Once you reach the line containing "sc_timeout : Z;" in the data below, restate each line word for word up to and including the one containing "(** [indices.swap(i, j)]. *)".

-- Excerpted records follows --

Lemma refreshStep_shown m acc e :
  Name e ≠ "" → shown (showHidden m) e →
  refreshStep m acc e =
    Ok (if IsDir e then (acc.1 ++ [FileRow (entryItem (cwd m) e)], acc.2)
        else (acc.1, acc.2 ++ [FileRow (entryItem (cwd m) e)])).
Proof.
  intros Hn Hs. unfold refreshStep, shown in *.
  destruct (showHidden m); simpl.
  - by destruct (IsDir e).
  - destruct Hs as [?|Hs]; [done|].
    destruct (Name e) as [|c s] eqn:E; [done|]. simpl in *. rewrite Hs.
    by destruct (IsDir e).
Qed.

Lemma refreshStep_hidden m acc e :
  Name e ≠ "" → ¬ shown (showHidden m) e → refreshStep m acc e = Ok acc.
Proof.
  intros Hn Hs. unfold refreshStep, shown in *.
  destruct (showHidden m); simpl; [by destruct Hs; left|].
  destruct (Name e) as [|c s] eqn:E; [done|]. simpl in *.
  destruct (Ascii.eqb c "."); [done|]. destruct Hs. by right.
Qed.

(** The loop of [refreshBrowse] is a stable partition of the shown
    entries. *)
Lemma refresh_loop m es acc :
  Forall (λ e, Name e ≠ "") es →
  foldR (refreshStep m) es acc =
    Ok (acc.1 ++ rows (cwd m)
                   (filter (λ e, IsDir e = true)
                      (filter (shown (showHidden m)) es)),
        acc.2 ++ rows (cwd m)
                   (filter (λ e, IsDir e = false)
                      (filter (shown (showHidden m)) es))).
Proof.
  intros Hes. revert acc.
  induction Hes as [|e es He Hes IH]; intros [ds fs]; simpl.
  - by rewrite !app_nil_r.
  - destruct (decide (shown (showHidden m) e)) as [Hs|Hs].
    + rewrite refreshStep_shown by done. simpl.
      rewrite (filter_cons_True (shown _)) by done.
      destruct (IsDir e) eqn:Hd; rewrite IH; simpl.
      * rewrite filter_cons_True by done.
        rewrite filter_cons_False by congruence.
        unfold rows. simpl. by rewrite <- app_assoc.
      * rewrite filter_cons_False by congruence.
        rewrite filter_cons_True by done.
        unfold rows. simpl. by rewrite <- app_assoc.
    + rewrite refreshStep_hidden by done. simpl.
      rewrite (filter_cons_False (shown _)) by done. apply IH.
Qed.

Lemma set_browse_id m : set_browse (browse m) m = m.
Proof. by destruct m. Qed.

Lemma refreshWith_ok es m :
  Forall (λ e, Name e ≠ "") es →
  refreshWith (es, None) m =
    Ok (set_browse
          (blist.SetItems
             (parentLink (cwd m)
              ++ rows (cwd m) (filter (λ e, IsDir e = true)
                                 (filter (shown (showHidden m)) es))
              ++ rows (cwd m) (filter (λ e, IsDir e = false)
                                 (filter (shown (showHidden m)) es)))
             (blist.SetTitle (browseTitle m) (browse m))) m).
Proof.
  intros Hes. unfold refreshWith. simpl.
  rewrite refresh_loop by done. simpl.
  unfold parentLink. by rewrite <- app_assoc.
Qed.

Lemma refreshWith_error es e m : refreshWith (es, Some e) m = Ok m.
Proof. done. Qed.

(** [refreshBrowse] never panics and writes the list widget only. *)
Lemma refreshBrowse_total fs m :
  ∃ b, refreshBrowse fs m = Ok (set_browse b m).
Proof.
  unfold refreshBrowse. pose proof (ReadDir_names fs (cwd m)) as Hn.
  destruct (ReadDir fs (cwd m)) as [es [e|]]; simpl in *.
  - exists (browse m). by rewrite set_browse_id.
  - rewrite refreshWith_ok by done. eauto.
Qed.

Lemma Dir_root p : Dir p ≠ p ↔ p ≠ [].
Proof.
  unfold Dir. split; [by intros Hp ->|]. intros Hp Heq.
  destruct (exists_last Hp) as (p' & c & ->).
  rewrite removelast_last in Heq. apply (f_equal length) in Heq.
  rewrite length_app in Heq. simpl in Heq. lia.
Qed.
(** What a refresh of a readable directory lists. *)
Lemma refreshBrowse_lists fs m :
  (ReadDir fs (cwd m)).2 = None →
  ∃ m', refreshBrowse fs m = Ok m'
        ∧ blist.items (browse m')
          = catalog (cwd m) (showHidden m) (ReadDir fs (cwd m)).1.
Proof.
  intros Hok. unfold refreshBrowse.
  pose proof (ReadDir_names fs (cwd m)) as Hn.
  destruct (ReadDir fs (cwd m)) as [es e]. simpl in *. subst e.
  rewrite refreshWith_ok by done.
  eexists. split; reflexivity.
Qed.
End RefreshFacts.

Module HiddenFacts.
Import os filepath RefreshFacts.

Lemma filter_shown_true (es : list DirEntry) : filter (shown true) es = es.
Proof.
  induction es as [|e es IH]; [done|].
  rewrite filter_cons_True by (by left). by rewrite IH.
Qed.

Lemma filter_kept_rows dir (es : list DirEntry) :
  filter keptRow (rows dir es) = rows dir (filter (shown false) es).
Proof.
  induction es as [|e es IH]; [done|].
  change (rows dir (e :: es)) with (FileRow (entryItem dir e) :: rows dir es).
  destruct (decide (shown false e)) as [Hs|Hs].
  - rewrite (filter_cons_True (shown false)) by done.
    rewrite filter_cons_True.
    + rewrite IH. done.
    + destruct Hs as [?|Hs]; [done|]. by right.
  - rewrite (filter_cons_False (shown false)) by done.
    rewrite filter_cons_False; [done|].
    intros [?|Hk]; [done|]. apply Hs. by right.
Qed.

Lemma filter_kept_parentLink dir :
  filter keptRow (parentLink dir) = parentLink dir.
Proof.
  unfold parentLink. case_decide; [|done].
  rewrite filter_cons_True; [done|]. by left.
Qed.

Lemma filter_swap (P Q : DirEntry → Prop)
    `{!∀ e, Decision (P e)} `{!∀ e, Decision (Q e)} (es : list DirEntry) :
  filter P (filter Q es) = filter Q (filter P es).
Proof.
  rewrite !list_filter_filter. apply list_filter_iff. tauto.
Qed.
End HiddenFacts.

Module CreateFacts.
Import os filepath FsFacts OsFacts RefreshFacts.

Lemma setChild_same c x cs : child c cs = Some x → setChild c x cs = cs.
Proof.
  induction cs as [|[d n] cs IH]; simpl; [done|].
  case_decide; intros Hc; simplify_eq; [done|]. by rewrite IH.
Qed.

Lemma mkdirAll_exists p n : stat p n = Some KDir → mkdirAll p n = Some n.
Proof.
  revert n. induction p as [|c p IH]; intros n Hp.
  - by destruct n.
  - rewrite stat_cons in Hp. destruct n as [b|cs]; [done|]. simpl.
    destruct (child c cs) as [ch|] eqn:Hch; [|done]. simpl in *.
    rewrite (IH ch Hp). by rewrite setChild_same.
Qed.

Lemma MkdirAll_stat p fs q :
  (∀ r b, r `prefix_of` p → stat r fs ≠ Some (KFile b)) →
  stat q (MkdirAll p fs).1 =
    if decide (q `prefix_of` p) then Some KDir else stat q fs.
Proof.
  intros Hfree. unfold MkdirAll.
  destruct (mkdirAll p fs) as [fs'|] eqn:Hmk; simpl.
  - rewrite (stat_mkdirAll _ _ _ q Hmk). unfold isPrefix.
    by destruct (decide (q `prefix_of` p));
      [rewrite bool_decide_eq_true_2 | rewrite bool_decide_eq_false_2].
  - apply mkdirAll_blocked in Hmk as (r & b & Hr & Hs).
    by destruct (Hfree r b Hr).
Qed.

(** [os.MkdirAll] leaves every regular file as it is. *)
Lemma MkdirAll_files p fs q b :
  stat q fs = Some (KFile b) → stat q (MkdirAll p fs).1 = Some (KFile b).
Proof.
  intros Hq. unfold MkdirAll.
  destruct (mkdirAll p fs) as [fs'|] eqn:Hmk; simpl; [|done].
  rewrite (stat_mkdirAll _ _ _ q Hmk). unfold isPrefix.
  case_bool_decide as Hp; [|done].
  assert (mkdirAll p fs = None) as Hn; [|congruence].
  apply mkdirAll_blocked. eauto.
Qed.
Inductive UtlsFingerprint := FpChrome | FpFirefox | FpSafari | FpEdge | FpRandomized | FpNone.
Record StandardTlsConfig := {
  tls_server_name : string;
  tls_alpn : list string;
  tls_fingerprint : UtlsFingerprint;
  tls_allow_insecure : bool
}.
Record RealityConfig := {
  re_server_name : string;
  re_public_key : string;
  re_short_id : string;
  re_spider_x : option string;
  re_fingerprint : UtlsFingerprint
}.
Inductive SecuritySpec :=
| SecNone
| SecTls (c : StandardTlsConfig)
| SecReality (c : RealityConfig).

Inductive MuxProtocol := Smux | Yamux | H2Mux.
Record MuxSpec := { mux_enabled : bool; mux_concurrency : Z; mux_protocol : MuxProtocol }.

(** ** adapter.rs *)

Inductive CoreCapability :=
| CapVless | CapVlessReality | CapVmess | CapTrojan | CapShadowsocks | CapHysteria2
| CapTuic | CapWireGuard | CapWebSocket | CapGrpc | CapHttpUpgrade | CapXHttp
| CapMultiplexing.
#[export] Instance CoreCapability_eq_dec : EqDecision CoreCapability.
Proof. solve_decision. Defined.

(** The [BTreeSet] of capabilities, as the set's members in any order. *)
Record CoreCapabilities := {
  core_name : string;
  core_version : string;
  core_supported : list CoreCapability
}.
Definition supports (caps : CoreCapabilities) (c : CoreCapability) : bool :=
  bool_decide (c ∈ core_supported caps).
Definition attempt_ok (a : Attempt) : option CanonicalNode := res_ok (at_parsed a).
Definition attempt_err (a : Attempt) : option ParseFailure :=
  match at_parsed a with
  | Ok _ => None
  | Err e => Some {| entry_index := at_index a; line_number := at_line a;
                     raw_snippet := safe_snippet (at_raw a); reason := e |}
  end.

Definition run_attempts (l : list Attempt) (st : IngestionReport * gset string)
  : IngestionReport * gset string :=
  foldl (λ st a, ingest_step (at_index a) (at_line a) (at_raw a) (at_parsed a) st) st l.

(** What the report of a sequence of attempts must say. *)
Definition report_of (pre : list ParseFailure) (l : list Attempt) : IngestionReport :=
  let nodes := omap attempt_ok l in
  {| total_entries_scanned := Z.of_nat (length l);
     successful_nodes := first_of_each nodes;
     duplicates_omitted := Z.of_nat (length nodes) - Z.of_nat (length (first_of_each nodes));
     failed_entries := take (Z.to_nat MAX_FAILURES) (pre ++ omap attempt_err l) |}.

(** ** Lemmas *)

Lemma take_snoc_cap {A} (k : nat) (l : list A) x :
  take k (l ++ [x]) = if (length (take k l) <? k)%nat then take k l ++ [x] else take k l.
Proof.
  destruct (Nat.ltb_spec (length (take k l)) k) as [Hlt|Hge]; rewrite length_take in *.
  - rewrite !take_ge by (rewrite ?length_app; simpl; lia). done.
  - by rewrite take_app_le by lia.
Qed.

Lemma elem_of_first_of_each n l : n ∈ first_of_each l → n ∈ l.
Proof.
  induction l as [|m l IH]; simpl; [done|]. rewrite !elem_of_cons.
  intros [->|Hn]; [by left|]. right. apply IH.
  apply list_elem_of_In, filter_In in Hn as [Hn _]. by apply list_elem_of_In.
Qed.

Lemma first_of_each_hashes h l : h ∈ (hash <$> first_of_each l) ↔ h ∈ (hash <$> l).
Proof.
  induction l as [|m l IH]; simpl; [done|]. rewrite !elem_of_cons.
  destruct (decide (h = hash m)) as [->|Hne]; [tauto|].
  rewrite <-IH, !list_elem_of_fmap. split.
  - intros [?|(n & -> & Hn)]; [done|]. right. exists n. split; [done|].
    apply list_elem_of_In, filter_In in Hn as [Hn _]. by apply list_elem_of_In.
  - intros [?|(n & -> & Hn)]; [done|]. right. exists n. split; [done|].
    apply list_elem_of_In, filter_In. split; [by apply list_elem_of_In|].
    by rewrite bool_decide_eq_false_2.
Qed.
(** *** Concrete instances *)

#[local] Instance sample_printer : AdapterLib :=
  {| Uuid_to_string _ := "00000000-0000-0000-0000-000000000000"; str_debug s := s |}.

Lemma compile_outbound_total_witness :
  ∃ m, compile_outbound (sample_node 1 "DE") = Ok (JObject m) ∧ map_sorted m ∧
    map_lookup "tag" m = Some (JS "DE") ∧
    map_lookup "server" m = Some (JS "example.com") ∧
    map_lookup "server_port" m = Some (json_uint 443) ∧
    map_lookup "type" m = Some (JS "vless") ∧
    map_lookup "tls" m = None ∧ map_lookup "transport" m = None ∧
    map_lookup "multiplex" m = None.
Proof.
  apply (compile_outbound_total (sample_node 1 "DE")); [|exact I].
  repeat split; try reflexivity; discriminate.
Defined.


Definition route_header : string := "Iface Destination Gateway Flags".
Lemma gateway_roundtrip_witness :
  route_lines (drop 1 (route_header :: ["eth0 0000A8C0 00000000 0001"] ++
    ["eth0 00000000 0100a8c0 0003"])) = Some (V4 192 168 0 1).
Proof.
  apply (gateway_roundtrip route_header ["eth0 0000A8C0 00000000 0001"] "eth0"
    "eth0 00000000 0100a8c0 0003" ["0003"] [] 192 168 0 1);
    [repeat constructor| | | | |reflexivity]; unfold in_u, umax; simpl; lia.
Defined.
Lemma sync_tx_synced db r report db' res :
  db_wf db → sync_tx db r report = Ok (db', res) →
  synced db db' r (hash <$> successful_nodes report) res.
Proof.
  intros Hw E. unfold sync_tx in E. bind_inv E as db1 E1. bind_inv E as [[db2 cnt] ids] E2.
  apply upsert_wf in E1 as [Hw1 ->]; [|done].
  apply ensure_nodes_spec in E2 as (Hw2 & Hex & HF & Hc); [|done]. destruct Hex as [Hn Hs Hso Hd Hnew].
  simpl in Hn, Hs, Hso, Hd, Hnew, Hc. set (db3 := link (rec_id r) ids (unlink (rec_id r) db2)) in *.
  assert (Forall (λ i, is_Some (nodes db2 !! i)) ids) as Hids.
  { eapply Forall2_Forall_l; [exact HF|]. apply Forall_forall. intros h _ i (row & Hi & _). eauto. }
  assert (db_wf db3) as Hw3.
  { apply link_wf; [done| |done]. rewrite Hs, lookup_insert_eq. eauto. }
  destruct (remove_orphans_wf _ Hw3) as [Hw4 Ho].
  pose proof (relinked_hashes db2 (rec_id r) ids (hash <$> successful_nodes report)) as Hlinks.
  fold db3 in Hlinks. pose proof (remove_orphans_count db3) as Hcount.
  rewrite (surjective_pairing (remove_orphans db3)) in E.
  set (removed := (remove_orphans db3).2) in *. set (db4 := (remove_orphans db3).1) in *.
  assert (db' = db4) as -> by congruence.
  assert (res = {| inserted_nodes := cnt; linked_nodes := Z.of_nat (length ids);
                   removed_orphans := removed |}) as -> by congruence.
  assert (∀ i s, (i, s) ∈ node_sources db3 ↔
    (s = rec_id r ∧ i ∈ ids) ∨ (s ≠ rec_id r ∧ (i, s) ∈ node_sources db)) as Hrel
    by (intros; rewrite <-Hso; apply elem_of_relinked).
  split; try done.
  - intros h. by apply Hlinks.
  - intros s i Hne. change (node_sources db4) with (node_sources db3).
    rewrite Hrel. naive_solver.
  - intros i row Hi. assert (nodes db3 !! i = Some row) as Hi3 by by eapply lookup_weaken.
    destruct (decide (has_source_row db3 i)) as [Hsrc|Hno].
    + left. apply (remove_orphans_lookup db3). split; [done|]. by apply has_source_row_spec.
    + right. rewrite has_source_row_spec in Hno. split_and!.
      * apply eq_None_not_Some. intros [row' Hr']. by apply (remove_orphans_lookup db3) in Hr' as [_ ?].
      * intros Hin. apply (Hlinks _ Hw2 HF) in Hin as (j & rj & Hj & Hrj & Hh).
        apply (remove_orphans_lookup db3) in Hrj as [Hrj _]. apply Hno. exists (rec_id r).
        by rewrite (wf_hash_unique _ Hw2 i j row rj Hi3 Hrj (eq_sym Hh)).
      * intros s Hne Hin. apply Hno. exists s. rewrite Hrel. by right.
  - intros i row Hi. apply (remove_orphans_lookup db3) in Hi as [Hi _]. by apply Hnew.
  - intros i d Hdi Hi. rewrite (remove_orphans_diag db3) by done. by eapply lookup_weaken.
  - cbn [linked_nodes]. rewrite <-distinct_length. f_equal. by eapply Forall2_length.
  - cbn [inserted_nodes removed_orphans]. change (nodes db3) with (nodes db2) in Hcount. lia.
Qed.
End Sync.
(* ===== verification/Egress.v ===== *)
(** Egress validation ([crates/adapter/src/egress.rs]): the target tables, the
    sampling of a trial, the scatter and its verdict, the HTTP and SOCKS5
    exchanges.

    The network is data: a dial is the outcome of each of its steps, a read is an
    event with the time elapsed when it returned.  TLS itself and the clock are outside,
    the testbed's process is [Testbed]'s; times are nanoseconds. *)

From S2P Require Import Prelude RustStr Ir Json Adapter.
From Stdlib Require Import Znumtheory Zpow_facts.

Class EgressLib := { duration_debug : Z → string }.      (** [{:?}] of a [Duration] *)

(** ** Targets *)

Record EgressTarget := {
  et_tag : string; et_host : string; et_path : string; et_port : Z; et_tls : bool;
  et_expect_status : Z; et_expect_body_contains : option string; et_quorum : bool
}.
Definition target (tag host path : string) (port : Z) (tls : bool) (status : Z)
    (body : option string) (quorum : bool) : EgressTarget :=
  {| et_tag := tag; et_host := host; et_path := path; et_port := port; et_tls := tls;
     et_expect_status := status; et_expect_body_contains := body; et_quorum := quorum |}.

Definition EGRESS_TARGET : string := "www.gstatic.com:80".
Definition EGRESS_TARGETS : list EgressTarget :=
  [target "cloudflare" "cp.cloudflare.com" "/generate_204" 80 false 204 (None) true;
   target "google" "www.gstatic.com" "/generate_204" 80 false 204 (None) true;
   target "microsoft" "www.msftconnecttest.com" "/connecttest.txt" 80 false 200 (Some "Microsoft Connect Test") true;
   target "ubuntu" "connectivity-check.ubuntu.com" "/" 80 false 204 (None) true;
   target "debian" "network-test.debian.org" "/nm" 80 false 200 (Some "NetworkManager is online") true;
   target "gnome" "nmcheck.gnome.org" "/check_network_status.txt" 80 false 200 (Some "NetworkManager is online") true;
   target "apple" "captive.apple.com" "/hotspot-detect.html" 80 false 200 (Some "Success") true;
   target "xiaomi" "connect.rom.miui.com" "/generate_204" 80 false 204 (None) true;
   target "firefox" "detectportal.firefox.com" "/success.txt" 443 true 200 (Some "success") true].
Definition REAL_SITE_TARGETS : list EgressTarget :=
  [target "wikipedia" "www.wikipedia.org" "/" 443 true 200 (None) false;
   target "github" "github.com" "/" 443 true 200 (None) false;
   target "rust-lang" "www.rust-lang.org" "/" 443 true 200 (None) false;
   target "mozilla" "www.mozilla.org" "/" 443 true 200 (None) false;
   target "python" "www.python.org" "/" 443 true 200 (None) false;
   target "kernel" "www.kernel.org" "/" 443 true 200 (None) false;
   target "archlinux" "archlinux.org" "/" 443 true 200 (None) false;
   target "nginx" "www.nginx.org" "/" 443 true 200 (None) false].

Definition requires_body (t : EgressTarget) : bool :=
  bool_decide (is_Some (et_expect_body_contains t)).

Record ScatterConfig := {
  sc_operators : list EgressTarget;
  sc_real_sites : list EgressTarget;
  sc_real_count : nat;
  sc_min_verified : nat;
  sc_timeout : Z;
  sc_max_concurrency : nat
}.
Definition SECOND : Z := 1000000000.
Definition ScatterConfig_default : ScatterConfig :=
  {| sc_operators := EGRESS_TARGETS; sc_real_sites := REAL_SITE_TARGETS; sc_real_count := 2;
     sc_min_verified := 2; sc_timeout := 10 * SECOND; sc_max_concurrency := 8 |}.

(** ** Sampling *)

Definition xorshift64_star (state : Z) : Z :=
  let state := Z.lxor state (wrap 64 (Z.shiftl state 12)) in
  let state := Z.lxor state (Z.shiftr state 25) in
  let state := Z.lxor state (wrap 64 (Z.shiftl state 27)) in
  wrapping_mul 64 state 2685821657736338717.

(** [indices.swap(i, j)]. *)
Definition swap (l : list nat) (i j : nat) : list nat :=
  match l !! i, l !! j with
  | Some a, Some b => <[j := a]> (<[i := b]> l)
  | _, _ => l
  end.

(** The loop of [shuffle_indices], [todo] turns from index [i]. *)
Fixpoint shuffle_loop (todo i len : nat) (seed : Z) (indices : list nat) : list nat :=
  match todo with
  | O => indices
  | S todo =>
    let seed := xorshift64_star seed in
    let j := (i + Z.to_nat (seed mod Z.of_nat (len - i)))%nat in
    shuffle_loop todo (S i) len seed (swap indices i j)
  end.

Definition shuffle_indices (len count : nat) (seed : Z) : list nat :=
  if (count =? 0)%nat || (len =? 0)%nat then []
  else
    let seed := if seed =? 0 then 11400714819323198485 else seed in
    let count := Nat.min count len in
    take count (shuffle_loop count 0 len seed (seq 0 len)).

(** [seed] is the clock xor the process id. *)
Definition sample_sites (sites : list EgressTarget) (count : nat) (seed : Z) : list EgressTarget :=
  omap (λ i, sites !! i) (shuffle_indices (length sites) count seed).

Definition sample_targets (cfg : ScatterConfig) (seed : Z) : list EgressTarget :=
  sc_operators cfg ++ sample_sites (sc_real_sites cfg) (sc_real_count cfg) seed.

-- Excerpted records concluded --

Result below —
  sc_timeout : Z;
  sc_max_concurrency : nat
}.
Definition SECOND : Z := 1000000000.
Definition ScatterConfig_default : ScatterConfig :=
  {| sc_operators := EGRESS_TARGETS; sc_real_sites := REAL_SITE_TARGETS; sc_real_count := 2;
     sc_min_verified := 2; sc_timeout := 10 * SECOND; sc_max_concurrency := 8 |}.

(** ** Sampling *)

Definition xorshift64_star (state : Z) : Z :=
  let state := Z.lxor state (wrap 64 (Z.shiftl state 12)) in
  let state := Z.lxor state (Z.shiftr state 25) in
  let state := Z.lxor state (wrap 64 (Z.shiftl state 27)) in
  wrapping_mul 64 state 2685821657736338717.

(** [indices.swap(i, j)]. *)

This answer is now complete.